Two SP-D molecules, two different published images, two different image processing programs, 6 different signal processing functions

Two SP-D molecules, two different published images, two different image processing programs, 6 different signal processing functions — an attempt to see whether apps and image resolution cause huge differences in brightness peak determination using tracings through the middle of an AFM image, traced from N to CRD (in that direction, left to right, 1px line using ImageJ).

The summary below does not distinguish between signal processing apps…. the 6 different peak finding apps are summed into one value with the image processing filters. There is an N of 4 (two molecules, one set, trimers, 6, 7, 15, 16 with  no processing, and one set (the same 2 molecules filtered with a gaussian blur (trimer 6 and 7, gaussian blur 5px — trimer 15 and 16 gaussian blur 2px). The no processing image was lower resolution, the second set was an image at higher resolution.  Both sets were plotted for brightness peaks.

The two trimers are seen below.  A total of 48 peak finding plots, 6 plots each trimer with no-processing, 6 plots each trimer with gaussian blur filtering.  Trimer 6 and 15 are the same molecule, different images, as are trimers 7 and 16 the same molecule, different images.

In the summary below, data for the same molecule  were combined (6, and higher res duplicate 15)( 7 and higher res duplicate aka 16). Two categories of image processing (no processing, and gaussian blur) were applied.  Both molecules traced with “no processing” showed higher peak numbers (likely due to greater pixelation of the images. Gaussian blur even when sparingly applied decreased peak number.

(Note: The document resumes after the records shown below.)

#[export] Instance TsdCache_ops : WitemAllocator tstate := {
  wa_init := witem_cache_init (TState ∅ ∅);
  wa_alloc := witem_alloc;
  wa_free := witem_free;
  wa_cleanup := thread_exit;
  wa_heap := t_heap;
  wa_inv := tsd_inv
}.

#[export] Instance TsdCache_laws : WitemAllocatorLaws tstate.
Proof.
  split; simpl.
  - exists (fun _ => []). split; simpl; intros; first [done|apply NoDup_nil_2|set_solver].
  - intros s live p [C Hi] Hp. pose proof (ti_live _ _ _ Hi). pose proof (ti_null _ _ _ Hi).
    split; [set_solver|]. apply elem_of_dom. set_solver.
  - intros t f a ans s live [C Hi] (p & w & Hm & Hp & Hno).
    destruct (C t) as [|x l] eqn:Ht.
    + destruct (tsd_alloc_fresh C t f a ans s live p w) as (s' & w' & ? & Hpl & ? & ? & ? & Hfr); [done..|].
      exists p, s', w'. split_and!; try done; [by exists C|]. intros q Hq. apply Hfr. set_solver.
    + destruct (tsd_alloc_cached C t f a ans s live x l) as (s' & w' & ? & Hpl & ? & ? & ? & Hfr); [done..|].
      exists x, s', w'. split_and!; try done; [by eexists|]. intros q Hq. apply Hfr. set_solver.
  - intros t p s live [C Hi] Hp. destruct (tsd_free C t p s live) as (s' & ? & ? & ?); [done..|].
    exists s'. split_and!; try done; [by eexists|]. auto.
  - intros t s live [C Hi]. destruct (tsd_exit C t s live Hi) as (s' & ? & ? & _ & Hfr).
    exists s'. split_and!; try done; [by eexists|]. intros q Hq. apply Hfr. intros Hin.
    by apply (ti_free _ _ _ Hi t q).
Qed.
End TsdInstance.

(** ** Clients of the interface *)

Inductive wop :=
| WAlloc (t f a : Z) (ans : answers)
| WFree (t : Z) (k : nat)     (* give back the k-th item handed out *)
| WExit (t : Z).

Section Client.
Context {St : Type} `{WitemAllocatorLaws St}.

(** A client program: [live] are the items handed out and not given back, with the
    arguments they were requested with. *)
Fixpoint wa_run (ops : list wop) (s : St) (live : list (ptr * (Z * Z)))
  : outcome (St * list (ptr * (Z * Z))) :=
  match ops with
  | [] => Ok (s, live)
  | WAlloc t f a ans :: ops =>
      let* (p, s) := wa_alloc t f a ans s in wa_run ops s ((p, (f, a)) :: live)
  | WFree t k :: ops =>
      match live !! k with
      | None => wa_run ops s live
      | Some (p, _) => let* s := wa_free t p s in wa_run ops s (delete k live)
      end
  | WExit t :: ops => let* s := wa_cleanup t s in wa_run ops s live
  end.

(** The system allocator answers every request, eventually and with a fresh block. *)
Fixpoint answers_fit (ops : list wop) (s : St) (live : list (ptr * (Z * Z))) : Prop :=
  match ops with
  | [] => True
  | WAlloc t f a ans :: ops =>
      answers_ok ans (dom (wa_heap s)) /\
      forall p s', wa_alloc t f a ans s = Ok (p, s') -> answers_fit ops s' ((p, (f, a)) :: live)
  | WFree t k :: ops =>
      match live !! k with
      | None => answers_fit ops s live
      | Some (p, _) => forall s', wa_free t p s = Ok s' -> answers_fit ops s' (delete k live)
      end
  | WExit t :: ops => forall s', wa_cleanup t s = Ok s' -> answers_fit ops s' live
  end.

(** No two items handed out are the same block, and each still holds what its owner
    asked for. *)
Definition client_ok (s : St) (live : list (ptr * (Z * Z))) : Prop :=
  NoDup live.*1 /\ wa_inv s (list_to_set live.*1) /\
  forall p f a, (p, (f, a)) ∈ live -> exists w, wa_heap s !! p = Some w /\ initialized_witem f a w.

Lemma delete_fst_set (live : list (ptr * (Z * Z))) k p fa :
  NoDup live.*1 -> live !! k = Some (p, fa) ->
  NoDup (delete k live).*1 /\
  (list_to_set (delete k live).*1 : gset ptr) = list_to_set live.*1 ∖ {[p]} /\
  forall q ga, (q, ga) ∈ delete k live -> (q, ga) ∈ live /\ q <> p.
Proof.
  intros Hnd Hk.
  assert (exists l1 l2, live = l1 ++ (p, fa) :: l2 /\ k = length l1) as (l1 & l2 & -> & ->).
  { exists (take k live), (drop (S k) live). split; [by rewrite take_drop_middle|].
    rewrite length_take_le; [done|]. apply lookup_lt_Some in Hk. lia. }
  rewrite !delete_middle.
  rewrite fmap_app, fmap_cons in Hnd. simpl in Hnd.
  apply NoDup_app in Hnd as (N1 & Hd & [Hp N2]%NoDup_cons).
  assert (Hp1 : p ∉ l1.*1) by (intros Hin; apply (Hd p Hin); set_solver).
  rewrite !fmap_app, fmap_cons. simpl. split_and!.
  - apply NoDup_app. split_and!; [done| |done]. intros x Hx Hx'. apply (Hd x Hx). set_solver.
  - rewrite !list_to_set_app_L, list_to_set_cons. apply set_eq. intros x.
    rewrite !elem_of_difference, !elem_of_union, !elem_of_list_to_set, elem_of_singleton.
    set_solver.
  - intros q ga Hq. split; [set_solver|]. intros ->.
    apply elem_of_app in Hq as [Hq|Hq]; [apply Hp1|apply Hp];
      apply list_elem_of_fmap; by exists (p, ga).
Qed.

Lemma client_step_free t k p fa s live :
  client_ok s live -> live !! k = Some (p, fa) ->
  exists s', wa_free t p s = Ok s' /\ client_ok s' (delete k live).
Proof.
  intros (Hnd & Hi & Hw) Hk.
  assert (Hp : p ∈ (list_to_set live.*1 : gset ptr)).
  { apply elem_of_list_to_set, list_elem_of_fmap. exists (p, fa). split; [done|].
    by eapply list_elem_of_lookup_2. }
  destruct (wa_free_ok t p s _ Hi Hp) as (s' & E & Hi' & Hfr).
  destruct (delete_fst_set live k p fa Hnd Hk) as (Hnd' & Hset & Hin).
  exists s'. split; [done|]. split; [done|]. split; [by rewrite Hset|].
  intros q f a Hq. destruct (Hin _ _ Hq) as [Hq' Hne]. rewrite Hfr; [by apply Hw| |done].
  apply elem_of_list_to_set, list_elem_of_fmap. by exists (q, (f, a)).
Qed.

However the mean of the group (7.98) is supports the idea that there are 8 peaks per trimer. This is what has been seen consistently using all 6 signal processing functions (all at the same settings) for peak finding.

Parallel plots of a trimer of SP-D, AFM and shadowed TEM

Parallel plots of a trimer of SP-D, AFM and shadowed TEM, took me about three seconds to pick two arms of SP-D, one from an AFM image one from a shadowed TEM image. No problem seeing similarities, the similarities in peaks were immediately apparent and similarities were pretty striking.  Even though the shadowed images have that typical lumpy background and it is a little difficult to ‘swallow’ the possibility of there being structural information in both images that confirm the number of peaks in a trimer of SP-D i think the evidence might be substantiated with more samples.  Is is very clear that there are many more than the reported 3 peaks along the AFM and the shadowed images. The three known peaks ( N termini junction, glycosylation peak(s) and the CRD peaks).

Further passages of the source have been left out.